From the GCCDS website: http://gccds.org/buildings/patty/patty.html
Every once in while, a rare and wonderful architectural opportunity approaches the designer by way of a great client. A design partnership arises that is full of educational, lifetime-lasting rewards. This is such a project.
Patty’s house is the product of several collaborations. Brad Guy, the Director of Operation for the Hamer Center for Community Design at Pennsylvania State University, organized a group of twelve architecture students from different universities to work in Biloxi on a design/build project. The GCCDS prepared the project for the design/build studio by producing drawings that were sufficient for the building permit, and the East Biloxi Coordination, Relief, and Redevelopment Agency worked with the homeowner to secure funding for the house. When the students arrived in early summer, the project had a building permit and drawings that left design opportunities for the students. Brad was joined by Bryan Bell, the director of Design Corps, and Sergio Palleroni from the University of Texas at Austin. The group of students and faculty worked for six weeks in the heat of the Mississippi summer, building and designing the house.

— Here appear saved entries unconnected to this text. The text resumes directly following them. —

(** ** Writing the plan files *)

(** How writing one plan file ends: every step may fail. *)
Inductive plan_io := PlanOk | PlanCreateFails | PlanWriteFails (k : nat) | PlanCloseFails | PlanRenameFails.

Definition hash_le (a b : planEntry) : Prop := PrefixHash a ≤ PrefixHash b.
#[export] Instance hash_le_dec : RelDecision hash_le.
Proof. unfold hash_le. intros a b. apply _. Defined.

(** [sort.Slice] orders by hash and leaves the order of equal hashes open. *)
Definition sort_plan (es : list planEntry) : list planEntry := merge_sort hash_le es.

Definition plan_content (es : list planEntry) : bytes := mjoin (marshalBinary <$> es).
Definition plan_path (plansDir safe : string) : string := plansDir +:+ "/" +:+ safe +:+ ".plan".
Definition plan_tmp (plansDir safe : string) : string := plansDir +:+ "/" +:+ safe +:+ ".plan.tmp".

Definition write_plan (plansDir : string) (io : string → plan_io) (safe : string) (es : list planEntry)
    (d : disk) : disk * result unit :=
  let tmp := plan_tmp plansDir safe in
  let sorted := sort_plan es in
  match io safe with
  | PlanCreateFails => (d, Err (ErrOther "create plan file"))
  | PlanWriteFails k => (delete tmp (<[tmp := plan_content (take k sorted)]> d), Err (ErrOther "write plan entry"))
  | PlanCloseFails => (delete tmp (<[tmp := plan_content sorted]> d), Err (ErrOther "close plan file"))
  | PlanRenameFails => (delete tmp (<[tmp := plan_content sorted]> d), Err (ErrOther "rename plan file"))
  | PlanOk => (delete tmp (<[plan_path plansDir safe := plan_content sorted]>
                            (<[tmp := plan_content sorted]> d)), Ok tt)
  end.
(* ===== verification/Preprocess.v ===== *)
(** * Ingestion of a batch input

    [internal/processor/worker/preprocessor.go] and [manifest.go]: the
    streaming loop that validates every input line, rejects lines of
    unregistered models, accumulates the per-model plans and the request
    manifest, and writes the local copy of the input.

    What lies outside the repository is a parameter of the section: the JSON
    decoder of a request line, the UUID behind stable request IDs, the
    marshalled error line of a rejected request and its SHA-256, and the
    gateway registry.  The outcomes of I/O are a record. *)

From Stdlib Require Import ZArith Lia Ascii String.
From stdpp Require Import base gmap strings list sorting pretty.
From S2P Require Import Prelude Openai Store Planner.
Local Open Scope string_scope.
Local Open Scope Z_scope.

(** ** Manifest *)
Record manifestEntry := {
  me_Ordinal : Z; me_CustomID : string; me_RequestID : string; me_Rejected : bool;
  me_ErrorCode : string; me_ResultKey : string; me_ResultBytes : Z; me_ResultSHA256 : string;
  me_ErrLine : bytes }.
Abbreviation requestManifest := (list manifestEntry).

Definition resumableResultKey (batchID requestID : string) : string :=
  "results/" +:+ batchID +:+ "/" +:+ requestID +:+ ".jsonl".
(** A retried upload is idempotent: with any number of retries, lost
    responses, failed rewinds and cancellation, the store ends unchanged or
    with exactly the uploaded content at a path that was free before; success
    means the latter, and if the path was free, "file already exists" can only
    mean that an earlier attempt of this very call stored the content. *)
Theorem retried_store_idempotent maxRetries net_of seek_fails cancelled f d path sl ll chunks s :
  resolvePath d f = Ok path →
  let '(s', r) := RStore maxRetries net_of seek_fails cancelled f d sl ll chunks s in
  stored_once path (mjoin chunks) s s' ∧
  (∀ md, r = Ok md → s !! path = None ∧ s' = <[path := mjoin chunks]> s) ∧
  (r = Err ErrFileExists → s !! path = None → s' = <[path := mjoin chunks]> s).
Proof.
  intros Hp. unfold RStore.
  set (fn := λ attempt s, if (1 <? attempt)%nat && seek_fails attempt then _ else _).
  assert (∀ n s, stored_once path (mjoin chunks) s (fn n s).1 ∧
    (∀ md b, (fn n s).2 = (Ok md, b) → s !! path = None ∧ (fn n s).1 = <[path := mjoin chunks]> s) ∧
    (∀ b, (fn n s).2 = (Err ErrFileExists, b) → is_Some (s !! path) ∧ (fn n s).1 = s)) as Hfn.
  { intros n s0. unfold fn. destruct (_ && _); [unfold stored_once; cbn; naive_solver|].
    pose proof (FStore_once (net_of n) f d sl ll chunks s0 path Hp) as (H1 & H2 & H3).
    destruct (FStore _ _ _ _ _ _ _) as [s1 r]. cbn in *. split_and!; [done|naive_solver|].
    intros b [= ->]. specialize (H3 eq_refl). split; [done|]. destruct H1 as [->|[Hn _]]; [done|].
    rewrite Hn in H3. by destruct H3. }
  pose proof (Do_spec fn cancelled (stored_once path (mjoin chunks)) (λ s, or_introl eq_refl)
    (stored_once_trans path (mjoin chunks)) (λ n s, proj1 (Hfn n s)) maxRetries s) as H.
  destruct (Do maxRetries fn cancelled s) as [s' [k r]]. destruct H as (HR & _ & Hout).
  split; [done|]. split.
  - intros md ->. destruct Hout as [(n & s1 & b & HR1 & Hf)|]; [|done].
    destruct (Hfn n s1) as (_ & Hok & _). rewrite Hf in Hok. destruct (Hok md b eq_refl) as [Hn Hs']. cbn in Hs'.
    destruct HR1 as [->|[_ ->]]; [done|]. by rewrite lookup_insert_eq in Hn.
  - intros -> Hfree. destruct Hout as [(n & s1 & b & HR1 & Hf)|]; [|done].
    destruct (Hfn n s1) as (_ & _ & Hex). rewrite Hf in Hex. destruct (Hex b eq_refl) as [[x Hx] Hs']. cbn in Hs'.
    subst s'. destruct HR1 as [->|[_ ->]]; [congruence|done].
Qed.

(** The response of the first attempt is lost after the link; the retry finds
    its own file. *)
Definition lossy (attempt : nat) : net := if (attempt =? 1)%nat then NetErr true else NetOk.
Lemma retried_store_idempotent_run :
  let out := RStore 3 lossy (λ _, false) (λ _, false) "k" "t-1" 0 0 [[65]] ∅ in
  out.2 = Err ErrFileExists ∧ out.1 = <["t-1/k" := [65]]> ∅.
Proof.
  split; [reflexivity|].
  pose proof (retried_store_idempotent 3 lossy (λ _, false) (λ _, false) "k" "t-1" "t-1/k" 0 0 [[65]] ∅ eq_refl) as H.
  apply H; reflexivity.
Defined.
Lemma commit_spec fn now folder key fid name tenant tags lines s :
  folder ≠ "" → key ≠ "" → artifact_ok folder key fid tenant name lines s →
  ∃ s' r, commit sha256hex defaultExp fn now folder name tenant tags (writer_after folder (w_fs (pw s)) key fid lines) s
          = (s', r) ∧
    only_adds folder key fid s s' ∧ artifact_ok folder key fid tenant name lines s' ∧
    (∀ id, r = Ok id → id = (if decide (lines = []) then "" else fid) ∧ artifact_done folder key fid tenant name lines s') ∧
    (calm fn → is_ok r = true).
Proof.
  intros Hf Hk Hok. unfold commit. rewrite writer_after_id, writer_after_key.
  destruct (fn_record fn fid) as [n1 n2] eqn:Hrec.
  destruct (decide (lines = [])) as [->|Hne].
  { eexists s, (Ok ""). split; [reflexivity|]. split_and!; try done. intros id [= <-]. by split. }
  destruct (Hok Hne) as [Hfs Hfiles]. unfold writer_after. destruct lines as [|l ls]; [done|]. set (lines := l :: ls) in *.
  destruct s as [[db fs] files]. cbn [pw w_fs w_db pw_files] in *.
  assert (calm fn → n1 = NetOk ∧ n2 = NetOk) as Hcalm.
  { intros (_&_&_&_&_&_&H). rewrite H in Hrec. by simplify_eq. }
  destruct (fs !! join folder key) as [d|] eqn:Hd; cbn [aw_existing aw_writer aw_hashed].
  - destruct Hfs as [?|[= ->]]; [done|]. unfold bindM at 1, verifyExisting, bindM at 1, on_world, on_fs, FRetrieve.
    cbn [aw_key aw_hashed pw w_fs]. rewrite resolvePath_ok by done. rewrite Hd.
    destruct (fn_verify fn key) eqn:Hv.
    + cbn [fst]. rewrite Nat.eqb_refl, bool_decide_eq_true_2 by done. cbn [negb orb ret]. unfold bindM.
      edestruct (ensureFileRecord_spec now n1 n2 fid name tenant (Z.of_nat (length (mjoin lines))) tags
        {| pw := {| w_db := db; w_fs := fs |}; pw_files := files |}) as (files' & r & Hr & Hsub & Hoth & Hinv & Hdone & Hgo);
        [done|]. unfold ret. cbn [pw w_db w_fs pw_files]. rewrite Hr. cbn [pw].
      destruct r as [[]|e]; (eexists _, _; split; [reflexivity|]); split_and!; try done.
      * intros _. cbn. rewrite Hd. auto.
      * intros id [= <-]. split; [done|]. intros _. split; [done|]. by apply Hdone.
      * intros _. cbn. rewrite Hd. auto.
      * intros Hc. destruct (Hcalm Hc). by specialize (Hgo ltac:(done) ltac:(done)).
    + eexists _, _. split; [reflexivity|]. split_and!; try done.
      intros (_&_&_&_&_&H&_). by rewrite H in Hv.
  - unfold bindM at 1, on_world, on_fs, sw_Commit. cbn [pw w_fs w_db sw_path sw_buf]. rewrite Hd. unfold fs_step.
    assert (fs ⊆ <[join folder key := mjoin lines]> fs) as Hsub by by apply insert_subseteq.
    assert (∀ p, p ≠ join folder key → <[join folder key := mjoin lines]> fs !! p = fs !! p) as Hoth
      by (intros; by rewrite lookup_insert_ne).
    destruct (fn_commit fn key) as [|[]] eqn:Hn.
    + unfold bindM.
      edestruct (ensureFileRecord_spec now n1 n2 fid name tenant (Z.of_nat (length (mjoin lines))) tags
        {| pw := {| w_db := db; w_fs := <[join folder key := mjoin lines]> fs |}; pw_files := files |})
        as (files' & r & Hr & Hsub' & Hoth' & Hinv & Hdone & Hgo); [done|]. cbn [md_Size pw_files w_db]. rewrite Hr. cbn [pw].
      destruct r as [[]|e]; (eexists _, _; split; [reflexivity|]); split_and!; try done.
      * intros _. cbn. rewrite lookup_insert_eq. auto.
      * intros id [= <-]. split; [done|]. intros _. cbn. rewrite lookup_insert_eq. split; [done|]. by apply Hdone.
      * intros _. cbn. rewrite lookup_insert_eq. auto.
      * intros Hc. destruct (Hcalm Hc). by specialize (Hgo ltac:(done) ltac:(done)).
    + eexists _, _. split; [reflexivity|]. split_and!; try done.
      * intros _. cbn. rewrite lookup_insert_eq. auto.
      * intros (_&_&_&_&H&_). by rewrite H in Hn.
    + eexists _, _. split; [reflexivity|]. split_and!; try done.
      intros (_&_&_&_&H&_). by rewrite H in Hn.
Qed.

The plan of the house follows the model of a dog-trot, a southern vernacular house type that separates the living space from the sleeping space with an open covered area that increases the effectiveness of breezes and creates a covered outdoor living area.
The design addresses the challenges of an elevated house. The house is thirteen feet off the ground to meet the FEMA advisory flood elevations. The owner has always enjoyed gardening and is pleased with the possibility of using the area under the house as part of her outdoor space. The house structure is innovative with a combination of concrete and pressure treated wood. The concrete columns extend up to eight feet, above which the wood columns and bracing create a branching structure that centers on a wood column under the square bedroom, and that extends out to support a balcony under the living room. The two parts are joined by the stair.
The Penn State students worked on the house for six weeks. After the students left several other volunteer groups and a contactor have worked on the project. The GCCDS staff has had an ongoing role in the building of the house continuing the work of the students.